O cenário de abertura de vagas temporárias para o comércio neste fim de ano não é favorável aos que buscam a colocação no mercado de trabalho ainda em 2016. Estimativa do Sindicato dos Comerciários de Ponta Grossa e região aponta que o número de contratações deve cair pela metade. Se, no ano passado, a quantidade de postos ofertados chegou a 600, neste, deve ser reduzido a 300. Conforme números do Ministério do Trabalho (Caged), no acumulado dos últimos 12 meses, o número de desempregados aumentou em mais de 1,2 mil pessoas em Ponta Grossa, o que torna ainda mais acirrado o acesso às vagas. Dessas, o comércio foi o grande ‘vilão’: 962 postos foram fechados, sendo 749 apenas neste ano.

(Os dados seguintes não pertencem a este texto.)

(** A callee that has sent its 2xx and waits for the ACK *)
Record awaits_ack (w : world) (t : Z) (x : inv_tsx) : Prop := {
  aw_role : i_role (w_inv w) = PJSIP_ROLE_UAS;
  aw_state : i_state (w_inv w) = PJSIP_INV_STATE_CONNECTING;
  aw_invite : i_invite_tsx (w_inv w) = Some t;
  aw_tsx : w_tsxs w !! t = Some x;
  aw_completed : t_state x = PJSIP_TSX_STATE_COMPLETED;
  aw_2xx : Z.quot (t_status x) 100 = 2;
  aw_neg : negotiated (w_inv w);
  aw_answer : forall a, i_last_answer (w_inv w) = Some a -> is_Some (w_tds w !! a)
}.

(** The message [d] after it is released *)
Definition released (p : option Z) (tds : gmap Z pjsip_tx_data) : gmap Z pjsip_tx_data :=
  match p with
  | Some a => match tds !! a with Some d => <[a := set_td_ref (td_ref d - 1) d]> tds | None => tds end
  | None => tds
  end.

Lemma released_line p tds k d : tds !! k = Some d -> exists d', released p tds !! k = Some d' /\ td_line d' = td_line d.
Proof.
  intros E. destruct p as [a|]; cbn; [|by exists d]. destruct (tds !! a) as [da|] eqn:Ea; [|by exists d].
  destruct (decide (k = a)) as [->|Hn]; [|exists d; by rewrite lookup_insert_ne].
  rewrite Ea in E. injection E as ->. eexists. split; [apply lookup_insert_eq|done].
Qed.

Lemma runs_clear_invite (Q : unit -> world -> Prop) w : (forall a, i_last_answer (w_inv w) = Some a -> is_Some (w_tds w !! a)) ->
  Q tt (mk_world (set_i_last_answer None (set_i_invite_tsx None (w_inv w))) (w_dlg w) (w_tsxs w)
    (released (i_last_answer (w_inv w)) (w_tds w)) (w_next w) (w_oracle w) (w_log w)) -> runs clear_invite_tsx Q w.
Proof.
  intros Ha H. unfold clear_invite_tsx, drop_ref. sx. unfold released in H. destruct (i_last_answer (w_inv w)) as [a|] eqn:E.
  - destruct (Ha a eq_refl) as [d Ed]. rewrite Ed in H. sx. eapply runs_td_put; [exact Ed|]. sx. exact H.
  - sx. replace (set_i_last_answer None (set_i_invite_tsx None (w_inv w))) with (set_i_invite_tsx None (w_inv w)) in H; [exact H|].
    unfold set_i_last_answer, set_i_invite_tsx. rd. by rewrite E.
Qed.

Lemma at_least_200 code : Z.quot code 100 = 2 -> 200 <= code.
Proof.
  intros H. destruct (Z.le_gt_cases 200 code) as [|Hlt]; [done|]. pose proof (Z.quot_le_mono code 199 100 ltac:(lia) ltac:(lia)) as K.
  change (Z.quot 199 100) with 1 in K. lia.
Qed.

(** The reports of a transaction that is terminated *)
Definition tsx_report (t : Z) (x : inv_tsx) (i : pjsip_inv_session) : list effect :=
  if cb_on_tsx_state_changed (c_cb cfg) && i_notify i && negb (tsx_is x PJSIP_CANCEL_METHOD && false) then [E_on_tsx_state_changed t] else [].

Definition terminated (status : Z) (x : inv_tsx) : inv_tsx := changed (mk_upd PJSIP_TSX_STATE_TERMINATED status Src_user None) x.

(** The world after the transaction of the answered INVITE is terminated *)
Definition after_terminate (t : Z) (x : inv_tsx) (w : world) : world :=
  mk_world (set_i_last_answer None (set_i_invite_tsx None (w_inv w))) (w_dlg w) (<[t := terminated (t_status x) x]> (w_tsxs w))
    (released (i_last_answer (w_inv w)) (w_tds w)) (w_next w) [] (w_log w ++ tsx_report t x (w_inv w)).
Lemma step_inv supported e s : timer_inv s -> event_ok e s -> exists s', tm_step supported e s = Some s' /\ timer_inv s'.
Proof.
  intros H He. destruct e; cbn in He |- *; try (eexists; split; [reflexivity|exact H]).
  - destruct He as (a & Ha & _). by eapply fire_inv.
  - eexists. split; [reflexivity|by apply update_req_inv].
  - destruct (process_resp_inv supported env m s H He) as (st & code & s' & -> & Hs). by exists s'.
  - eexists. split; [reflexivity|by apply process_req_keeps].
  - destruct (update_resp_inv rsp s) as (m' & s' & -> & _ & Hs & _); [by apply timer_inv_entries in H as [? _]|done|]. exists s'. by split; [|apply Hs].
  - pose proof (process_req_entries m s H) as K. pose proof (process_req_cases m s H) as C.
    destruct (pjsip_timer_process_req m s) as [[st code] s1] eqn:E. cbn in K, C. destruct (Z.eqb_spec st PJ_SUCCESS) as [->|Hst].
    + destruct (update_resp_inv rsp s1 K) as (m' & s' & -> & _ & Hs1 & Hs2); [right; intros E'; by rewrite E' in He|]. exists s'.
      split; [done|]. destruct C as [C|(_ & C1 & C2)]; [by apply Hs1|by apply Hs2].
    + exists s1. split; [done|]. by destruct C as [C|[C _]].
  - eexists. split; [reflexivity|by apply refresh_error_inv].
  - eexists. split; [reflexivity|by apply end_session_inv].
Qed.

Inductive tm_reachable (supported : option (list (list Z))) : tm_sess -> Prop :=
  | Tm_init s setting : s_timer s = None -> s_refresh_at s = None -> s_expire_at s = None ->
      (pjsip_timer_init_session setting s).1 = PJ_SUCCESS -> tm_reachable supported (pjsip_timer_init_session setting s).2
  | Tm_step s e s' : tm_reachable supported s -> event_ok e s -> tm_step supported e s = Some s' -> tm_reachable supported s'.

Lemma init_inv setting s : s_refresh_at s = None -> s_expire_at s = None ->
  (pjsip_timer_init_session setting s).1 = PJ_SUCCESS -> timer_inv (pjsip_timer_init_session setting s).2.
Proof.
  intros H1 H2. unfold pjsip_timer_init_session. destruct setting as [st|].
  - destruct (Z.ltb_spec (min_se st) ABS_MIN_SE); [done|]. destruct (Z.ltb_spec (sess_expires st) (min_se st)); [done|]. intros _.
    unfold timer_inv. cbn. split; [by split|]. split; [split; cbn; by rewrite ?H1, ?H2|by left].
  - intros _. unfold timer_inv. cbn. split; [done|]. split; [split; cbn; by rewrite ?H1, ?H2|by left].
Qed.

Lemma tm_reachable_inv supported s : tm_reachable supported s -> timer_inv s.
Proof.
  induction 1 as [s setting _ H1 H2 H3|s e s' _ IH He E]; [by apply init_inv|].
  destruct (step_inv supported e s IH He) as (s1 & E1 & H1). congruence.
Qed.

(** C11: In every state that is reached the interval is at least 90 seconds and the minimum, an
    entry is in the heap exactly when it has an id, the expiry of a refresh runs only at the
    refresher; and what happens ([event_ok]) is handled, no entry being initialised in the heap.
    The conditions: entries fire when they are in the heap and due; a response that is received
    finds the timer its request made, and a 422 the INVITE it answers; a 422 that is sent finds
    the timer; and a request that takes the refresh over
    from this party while its expiry entry runs is accepted by a 2xx at once.  When such a
    request is refused, or answered later, the expiry entry runs at a party that is no longer
    the refresher: [refused_request_ends_session] below. *)
Theorem session_timers_safe supported s : tm_reachable supported s ->
  (forall t, s_timer s = Some t -> ABS_MIN_SE <= min_se (tm_setting t) <= sess_expires (tm_setting t) /\
     (tm_id t <> 0 <-> s_refresh_at s <> None) /\ (tm_expire_id t <> 0 <-> s_expire_at s <> None) /\
     (s_expire_at s <> None -> as_refresher t = true)) /\
  (forall e, event_ok e s -> exists s', tm_step supported e s = Some s' /\ tm_reachable supported s').
Proof.
  intros H. pose proof (tm_reachable_inv supported s H) as K. split.
  - intros t E. unfold timer_inv in K. rewrite E in K. destruct K as (K1 & [-> ->] & K3). split; [exact K1|].
    destruct (s_refresh_at s), (s_expire_at s); cbn; repeat split; try done; by destruct K3.
  - intros e He. destruct (step_inv supported e s K He) as (s' & E & _). exists s'. split; [done|]. by eapply Tm_step.
Qed.

(** ** An exchange of a request and its response *)

(** The timers of a party, from the time [since] on *)
Definition runs_as (refresher : bool) (se since : Z) (s : tm_sess) : Prop :=
  exists t, s_timer s = Some t /\ tm_active t = true /\ as_refresher t = refresher /\ known (tm_refresher t) = true /\
  setting_ok (tm_setting t) /\ sess_expires (tm_setting t) = se /\ sync t s /\
  s_refresh_at s = Some (since + if refresher then se / 2 else Z.max (se - 32) (se - se / 3)) /\
  s_expire_at s = if refresher then Some (since + se) else None.

Lemma started_runs t s : setting_ok (tm_setting t) -> tm_active t = true -> known (tm_refresher t) = true ->
  runs_as (as_refresher t) (sess_expires (tm_setting t)) (s_now s) (started t s).
Proof.
  destruct t as [ac st r id uu ws ro td ei], s as [o tm n ts ru es iq nw ra ea lg]. unfold started, runs_as.
  destruct (as_refresher _) eqn:Er; unfold as_refresher in *; cbn in *; intros H1 H2 H3;
    (eexists; split; [reflexivity|]; split; [done|]; split; [exact Er|]; split; [done|]; split; [exact H1|]; by repeat split).
Qed.

(** The refresh comes before the other party gives up. *)
Lemma refresh_in_time se : ABS_MIN_SE <= se -> 0 < se / 2 < Z.max (se - 32) (se - se / 3).
Proof. unfold ABS_MIN_SE. intros H. assert (se - se / 3 <= Z.max (se - 32) (se - se / 3)) by lia. Z.to_euclidean_division_equations. lia. Qed.

Lemma stricmp_eqb a b : (pj_stricmp a b =? 0) = bool_decide (map Hash.pj_tolower a = map Hash.pj_tolower b).
Proof. destruct (Z.eqb_spec (pj_stricmp a b) 0) as [E|E]; rewrite pj_stricmp_0 in E; symmetry; [by apply bool_decide_true|by apply bool_decide_false]. Qed.

Lemma param_uac v r : param_is (Some (v, refresher_param r)) STR_UAC = bool_decide (r = TR_UAC).
Proof. unfold param_is. rewrite stricmp_eqb. by destruct r. Qed.
Lemma param_uas v r : param_is (Some (v, refresher_param r)) STR_UAS = bool_decide (r = TR_UAS).
Proof. unfold param_is. rewrite stricmp_eqb. by destruct r. Qed.

Definition supports (s : tm_sess) : Prop := has_option (s_options s) PJSIP_INV_SUPPORT_TIMER = true.
Definition timed (r : pjsip_method) : Prop := is_invite r || is_update r = true.

(** A message of the party with timer [t] *)
Record carries (r : pjsip_method) (t : pjsip_timer) (m : tm_msg) : Prop := {
  ca_line : m_line m = Req r;
  ca_method : m_cseq_method m = r;
  ca_se : m_se m = [(sess_expires (tm_setting t), refresher_param (tm_refresher t))];
  ca_min : m_min_se m = [min_se (tm_setting t)]
}.

Definition same (s s' : tm_sess) : Prop := s_options s' = s_options s /\ s_neg s' = s_neg s /\ s_invite_tsx s' = s_invite_tsx s /\
  s_now s' = s_now s /\ s_log s' = s_log s.

Lemma started_same t s : same s (started t s).
Proof. unfold started. by destruct (as_refresher t). Qed.
(** ** Responding to a challenge *)

(** "auth" before a quote, a comma or the end *)
Fixpoint find_auth (s : list Z) : bool :=
  match s with
  | [] => false
  | a :: s1 =>
      if a =? 0 then false
      else
        match s1 with
        | u :: t :: h :: s4 =>
            if (a =? 97) && (u =? 117) && (t =? 116) && (h =? 104) then
              match s4 with [] => true | e :: _ => (e =? 34) || (e =? 44) || (e =? 0) || find_auth s4 end
            else find_auth s1
        | _ => find_auth s1
        end
  end.

Definition has_auth_qop (qop_offer : list Z) : bool := find_auth (map pj_tolower qop_offer).

(** pj_ansi_snprintf with "%08u" *)
Fixpoint decimal_digits (fuel : nat) (val : Z) : list Z :=
  match fuel with
  | O => []
  | S fuel' => decimal_digits fuel' (val / 10) ++ [val mod 10 + 48]
  end.

(** Eight digits, or as many as the number has: a 32-bit number has ten at most. *)
Definition print_nc (nc : Z) : list Z :=
  if nc <? 100000000 then decimal_digits 8 nc else if nc <? 1000000000 then decimal_digits 9 nc else decimal_digits 10 nc.

Definition is_aka (c : pjsip_cred_info) : bool := Z.land (ci_data_type c) EXT_MASK =? PJSIP_CRED_DATA_EXT_AKA.

Definition dummy_cnonce : list Z := lit "b39971".

(** The status and the credential, which is only used when it is PJ_SUCCESS; [None] is an
    undefined digest. *)
Definition respond_digest (chal : pjsip_digest_challenge) (uri : list Z) (cred_info : pjsip_cred_info) (cnonce : list Z) (nc : Z)
    (method : list Z) : option (Z * pjsip_digest_credential) :=
  let cred := mk_dig (dc_realm chal) (ci_username cred_info) (dc_nonce chal) uri [] (dc_algorithm chal) [] (dc_opaque chal) [] [] in
  let respond qop nc cnonce :=
    let cred := mk_dig (dc_realm chal) (ci_username cred_info) (dc_nonce chal) uri [] (dc_algorithm chal) cnonce (dc_opaque chal) qop nc in
    if is_aka cred_info then Some (aka_cb chal cred_info method cred)
    else
      response ← pjsip_auth_create_digest (dc_nonce chal) nc cnonce qop uri (dc_realm chal) cred_info method;
      Some (PJ_SUCCESS, mk_dig (dc_realm chal) (ci_username cred_info) (dc_nonce chal) uri response (dc_algorithm chal) cnonce
                          (dc_opaque chal) qop nc) in
  if negb (zlen (dc_algorithm chal) =? 0) && negb (pj_stricmp (dc_algorithm chal) pjsip_MD5_STR =? 0) &&
     negb (pj_stricmp (dc_algorithm chal) pjsip_AKAv1_MD5_STR =? 0)
  then Some (PJSIP_EINVALIDALGORITHM, cred)
  else if zlen (dc_qop chal) =? 0 then respond [] [] []
  else if has_auth_qop (dc_qop chal) then
    respond pjsip_AUTH_STR (print_nc nc) (if zlen cnonce =? 0 then dummy_cnonce else cnonce)
  else Some (PJSIP_EINVALIDQOP, cred).

Definition same_challenge (d1 d2 : pjsip_digest_challenge) : bool :=
  (pj_strcmp (dc_domain d1) (dc_domain d2) =? 0) && (pj_strcmp (dc_realm d1) (dc_realm d2) =? 0) &&
  (pj_strcmp (dc_nonce d1) (dc_nonce d2) =? 0) && (pj_strcmp (dc_opaque d1) (dc_opaque d2) =? 0) &&
  (pj_strcmp (dc_algorithm d1) (dc_algorithm d2) =? 0) && (pj_strcmp (dc_qop d1) (dc_qop d2) =? 0).

(** [unique]: what pj_create_unique_string makes.  [None]: there is no last challenge. *)
Definition update_digest_session (unique : list Z) (c : pjsip_cached_auth) (hdr : pjsip_www_authenticate_hdr) : option pjsip_cached_auth :=
  let chal := wa_chal hdr in
  if zlen (dc_qop chal) =? 0 then
    Some (if auto_send_next then
            match ca_last_chal c with
            | Some l => if (pj_stricmp (wa_scheme hdr) (lit "digest") =? 0) && same_challenge (wa_chal l) chal then c
                        else set_ca_chal (ca_nc c) (Some hdr) c
            | None => set_ca_chal (ca_nc c) (Some hdr) c
            end
          else c)
  else if zlen (ca_cnonce c) =? 0 then
    Some (mk_cached (if zlen (ca_realm c) =? 0 then dc_realm chal else ca_realm c) (ca_is_proxy c) (ca_qop_value c) (ca_stale_cnt c)
            1 unique (Some hdr))
  else
    match ca_last_chal c with
    | None => None
    | Some l =>
        let d := wa_chal l in
        if pj_strcmp (dc_nonce chal) (dc_nonce d) =? 0 then Some (set_ca_chal (u32 (ca_nc c + 1)) (Some l) c)
        else
          let d := mk_chal (dc_realm d) (dc_domain d) (dc_nonce chal)
                     (if pj_strcmp (dc_opaque d) (dc_opaque chal) =? 0 then dc_opaque d else dc_opaque chal)
                     (dc_stale d) (dc_algorithm d) (dc_qop d) in
          Some (set_ca_chal 1 (Some (mk_www (wa_proxy l) (wa_scheme l) d)) c)
    end.

(** ** The client session *)

Definition find_cached_auth (sess : pjsip_auth_clt_sess) (realm : list Z) : option (nat * pjsip_cached_auth) :=
  list_find (fun c => pj_stricmp (ca_realm c) realm = 0) (cl_cached sess).

Definition is_wildcard (c : pjsip_cred_info) : bool := match ci_realm c with [42] => true | _ => false end.

(** The first credential of the realm, or else the last one with the realm "*" *)
Definition auth_find_cred (sess : pjsip_auth_clt_sess) (realm : list Z) : option pjsip_cred_info :=
  match List.find (fun c => pj_stricmp (ci_realm c) realm =? 0) (cl_creds sess) with
  | Some c => Some c
  | None => last (List.filter is_wildcard (cl_creds sess))
  end.

(** The initial session of a zeroed structure *)
Definition pjsip_auth_clt_init : pjsip_auth_clt_sess := mk_clt (mk_pref false []) [] [].

Definition pjsip_auth_clt_clone (rhs : pjsip_auth_clt_sess) : pjsip_auth_clt_sess :=
  mk_clt (cl_pref pjsip_auth_clt_init)
    (map (fun c => mk_cred_info (ci_realm c) (ci_scheme c) (ci_username c) (ci_data_type c) (ci_data c) ([], [], [])) (cl_creds rhs)) [].

(** AKA is not in the build: its first credential ends the loop, which leaves the array of
    a session that had credentials undefined ([None]). *)
Definition pjsip_auth_clt_set_credentials (c : list pjsip_cred_info) (sess : pjsip_auth_clt_sess) : Z * option pjsip_auth_clt_sess :=
  if existsb is_aka c then (PJSIP_EAUTHINAKACRED, match cl_creds sess with [] => Some sess | _ => None end)
  else (PJ_SUCCESS, Some (mk_clt (cl_pref sess) c (cl_cached sess))).

Definition pjsip_auth_clt_set_prefs (p : pjsip_auth_clt_pref) (sess : pjsip_auth_clt_sess) : pjsip_auth_clt_sess :=
  mk_clt p (cl_creds sess) (cl_cached sess).
Definition pjsip_auth_clt_get_prefs (sess : pjsip_auth_clt_sess) : pjsip_auth_clt_pref := cl_pref sess.

(** The status, the header when it is PJ_SUCCESS, and the cached authentication *)
Definition auth_respond (unique : list Z) (hdr : pjsip_www_authenticate_hdr) (uri : list Z) (cred_info : pjsip_cred_info)
    (method : list Z) (c : pjsip_cached_auth) : option (Z * option pjsip_authorization_hdr * pjsip_cached_auth) :=
  if zlen uri <? 1 then Some (PJSIP_EURITOOLONG, None, c)
  else if negb (pj_stricmp (wa_scheme hdr) pjsip_DIGEST_STR =? 0) then Some (PJSIP_EINVALIDAUTHSCHEME, None, c)
  else
    c ← update_digest_session unique c hdr;
    '(status, cred) ← respond_digest (wa_chal hdr) uri cred_info (ca_cnonce c) (ca_nc c) method;
    if negb (status =? PJ_SUCCESS) then Some (status, None, c)
    else
      let c := if negb (zlen (dc_qop (wa_chal hdr)) =? 0) then
                 match ca_qop_value c with
                 | PJSIP_AUTH_QOP_NONE =>
                     set_ca_qop (if pj_strcmp (dg_qop cred) pjsip_AUTH_STR =? 0 then PJSIP_AUTH_QOP_AUTH else PJSIP_AUTH_QOP_UNKNOWN) c
                 | _ => c
                 end
               else c in
      Some (PJ_SUCCESS, Some (mk_az (wa_proxy hdr) pjsip_DIGEST_STR cred), c).

(** ** The next request *)

(** With the last challenge of the realm; the status is not looked at. *)
Definition new_auth_for_req (unique : list Z) (req : auth_request) (sess : pjsip_auth_clt_sess) (c : pjsip_cached_auth) :
  option (auth_request * pjsip_cached_auth) :=
  match ca_last_chal c with
  | None => Some (req, c)                        (* PJSIP_EAUTHNOPREVCHAL *)
  | Some chal =>
      match auth_find_cred sess (ca_realm c) with
      | None => Some (req, c)                    (* PJSIP_ENOCREDENTIAL *)
      | Some cred =>
          '(status, h, c) ← auth_respond unique chal (rq_uri req) cred (rq_method req) c;
          Some (match h with Some h => set_rq_auth (rq_auth req ++ [h]) req | None => req end, c)
      end
  end.

Definition get_header_for_realm (l : list pjsip_authorization_hdr) (realm : list Z) : option (nat * pjsip_authorization_hdr) :=
  list_find (fun h => pj_stricmp (dg_realm (az_cred h)) realm = 0) l.
(** What answering a challenge does: the status, the header, and the authentication *)
Lemma respond_ok unique h uri c method ca : cached_ok ca -> chal_short (wa_chal h) -> short unique -> cred_ok c -> short uri -> short method ->
  exists st o ca', auth_respond garbage aka_cb auto_send_next unique h uri c method ca = Some (st, o, ca') /\
    cached_ok ca' /\ ca_stale_cnt ca' = ca_stale_cnt ca /\
    (map pj_tolower (ca_realm ca) = map pj_tolower (dc_realm (wa_chal h)) -> ca_realm ca' = ca_realm ca) /\
    (is_Some o <-> st = PJ_SUCCESS) /\
    (is_aka c = false -> forall a, o = Some a -> exists cu, update_digest_session auto_send_next unique ca h = Some cu /\
       a = mk_az (wa_proxy h) pjsip_DIGEST_STR (answer (wa_chal h) uri c (ca_cnonce cu) (ca_nc cu) method)) /\
    (is_aka c = false -> uri <> [] -> map pj_tolower (wa_scheme h) = map pj_tolower pjsip_DIGEST_STR ->
       algorithm_ok (wa_chal h) = true -> qop_ok (wa_chal h) = true -> is_Some o).
Proof.
  intros Hca Hh Hq Hc Hu Hm. unfold auth_respond. destruct (Z.ltb_spec (zlen uri) 1) as [Hz|Hz].
  { eexists _, _, _. split; [reflexivity|]. split_and!; try done; try (by split; [intros [? ?]|]). intros _ Hn.
    destruct uri; [done|]. unfold zlen in Hz. cbn in Hz. lia. }
  destruct (Z.eqb_spec (pj_stricmp (wa_scheme h) pjsip_DIGEST_STR) 0) as [Es|Es]; cbn [negb].
  2: { eexists _, _, _. split; [reflexivity|]. split_and!; try done; try (by split; [intros [? ?]|]). intros _ _ H. by rewrite <- pj_stricmp_0 in H. }
  destruct (digest_update_ok unique ca h Hca Hh Hq) as (cu & Eu & [Hok Hst Hqv Hr Hl]). rewrite Eu. cbn [mbind option_bind].
  destruct (respond_cases (wa_chal h) uri c (ca_cnonce cu) (ca_nc cu) method) as (st & d & -> & Hd & Hs); try done; [apply Hok|].
  cbn [mbind option_bind]. destruct (Z.eqb_spec st PJ_SUCCESS) as [->|Hne]; cbn [negb].
  2: { eexists _, _, _. split; [reflexivity|]. split_and!; try done; try (by split; [intros [? ?]|]). intros. exfalso. by apply Hne, Hs. }
  eexists _, _, _. split; [reflexivity|]. split; [|split_and!; try done].
  - destruct (zlen (dc_qop (wa_chal h)) =? 0) eqn:Eq; cbn [negb]; [done|].
    assert (Hlast : exists l, ca_last_chal cu = Some l) by (apply Hl; intros H; apply zlen_is_nil in H; congruence).
    destruct (ca_qop_value cu); [|done..]. destruct Hok. by split.
  - destruct (negb _); [|done]. by destruct (ca_qop_value cu).
  - intros H. rewrite <- (Hr H). destruct (negb _); [|done]. by destruct (ca_qop_value cu).
  - intros Ha a [= <-]. exists cu. split; [done|]. by rewrite (Hd Ha eq_refl).
Qed.

(** ** Processing a challenge *)

(** A header of the request that answers a challenge *)
Definition answers (hchal : pjsip_www_authenticate_hdr) (h : pjsip_authorization_hdr) : bool :=
  Bool.eqb (wa_proxy hchal) (az_proxy h) && (pj_stricmp (dc_realm (wa_chal hchal)) (dg_realm (az_cred h)) =? 0).
Definition is_empty_auth (h : pjsip_authorization_hdr) : bool :=
  (pj_stricmp (az_scheme h) pjsip_DIGEST_STR =? 0) && (zlen (dg_response (az_cred h)) =? 0).
Definition others (hchal : pjsip_www_authenticate_hdr) : list pjsip_authorization_hdr -> list pjsip_authorization_hdr :=
  List.filter (fun h => negb (answers hchal h)).

Lemma find_sent_spec hchal l : forall before,
  match find_sent hchal before l with
  | (b, None) => b = before ++ others hchal l /\ Forall (fun h => answers hchal h = true -> is_empty_auth h = true) l
  | (b, Some (h, l')) => exists l1, l = l1 ++ h :: l' /\ b = before ++ others hchal l1 /\ answers hchal h = true /\ is_empty_auth h = false /\
      Forall (fun h => answers hchal h = true -> is_empty_auth h = true) l1
  end.
Proof.
  induction l as [|h l IH]; intros before; cbn [find_sent]; [by rewrite app_nil_r|]. fold (answers hchal h) (is_empty_auth h).
  destruct (answers hchal h) eqn:Ea; [destruct (is_empty_auth h) eqn:Ee|].
  - specialize (IH before). destruct (find_sent hchal before l) as [b [[h' l']|]].
    + destruct IH as (l1 & -> & -> & H). exists (h :: l1). cbn. rewrite Ea. split_and!; try done; try apply H. constructor; [done|apply H].
    + cbn. rewrite Ea. split; [apply IH|]. constructor; [done|apply IH].
  - exists []. cbn. by rewrite app_nil_r.
  - specialize (IH (before ++ [h])). destruct (find_sent hchal (before ++ [h]) l) as [b [[h' l']|]].
    + destruct IH as (l1 & -> & -> & H). exists (h :: l1). cbn. rewrite Ea, <- app_assoc. split_and!; try done; try apply H.
      constructor; [congruence|apply H].
    + cbn. rewrite Ea. destruct IH as [-> H]. rewrite <- app_assoc. split; [done|]. constructor; [congruence|done].
Qed.

Definition same_realm (ca : pjsip_cached_auth) (hchal : pjsip_www_authenticate_hdr) : Prop :=
  map pj_tolower (ca_realm ca) = map pj_tolower (dc_realm (wa_chal hchal)).

Definition has_answer (hchal : pjsip_www_authenticate_hdr) (l : list pjsip_authorization_hdr) : Prop :=
  exists h, In h l /\ answers hchal h = true /\ is_empty_auth h = false.

(** The header is the answer of the credential of the realm. *)
Definition header_ok sess (hchal : pjsip_www_authenticate_hdr) (req : auth_request) (a : pjsip_authorization_hdr) : Prop :=
  exists c cnonce nc, auth_find_cred sess (dc_realm (wa_chal hchal)) = Some c /\ short cnonce /\
    a = mk_az (wa_proxy hchal) pjsip_DIGEST_STR (answer (wa_chal hchal) (rq_uri req) c cnonce nc (rq_method req)).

“A nossa previsão é de 300 pessoas. O cenário é pessimista, porque a crise está aí ainda. As empresas estão trabalhando enxutas, mas precisam contratar, até pela prorrogação de horários e pelas folgas na hora do almoço. E tem que ter pessoas para os funcionários tirarem as férias em janeiro e fevereiro”, declara João Vendelin Kieltyka, presidente do Sindicato dos Comerciários. Em anos anteriores, algumas contratações eram iniciadas em outubro. Neste, está para a segunda quinzena deste mês e início de dezembro. A perspectiva é de que seja sentida uma retomada a partir do próximo ano, para começar a repor a quantidade que o município tinha de empregados no comércio em anos anteriores.
A Casa China, por exemplo, que possui três lojas em Ponta Grossa, é um exemplo. O gerente Thiago Tominaga afirma que, neste ano, apenas uma pessoa foi contratada por unidade. “Nós já contratamos, em outubro. Em outros anos eram duas ou três pessoas por loja”, diz. Porém reconhece que, se houver a demanda, isso pode mudar. “Vamos ver, vai depender muito de dezembro. Se dar uma melhorada, contratamos mais”, conclui.
John Elvis Ramalho, gerente da Agência do Trabalhador, por sua vez, revela uma visão mais otimista – pelo menos àqueles que irão buscar vagas junto à agência. No ano passado, o registro é de 16 postos temporários oferecidos, valor que deve crescer em mais de 500% neste ano. “Nesta semana captamos as primeiras 15 vagas para o comércio e virão mais. Eu sou um otimista, pretendo chegar a 100 vagas. Talvez não consiga, mas vou buscar elas, e acho que dá. A busca será através do mutirão do emprego, a gente facilita e é um trabalho gratuito”, afirma. Porém reconhece que, ao contrário de anos anteriores, em 2016 vai ter vagas temporárias de 45, 30 e até de 15 dias.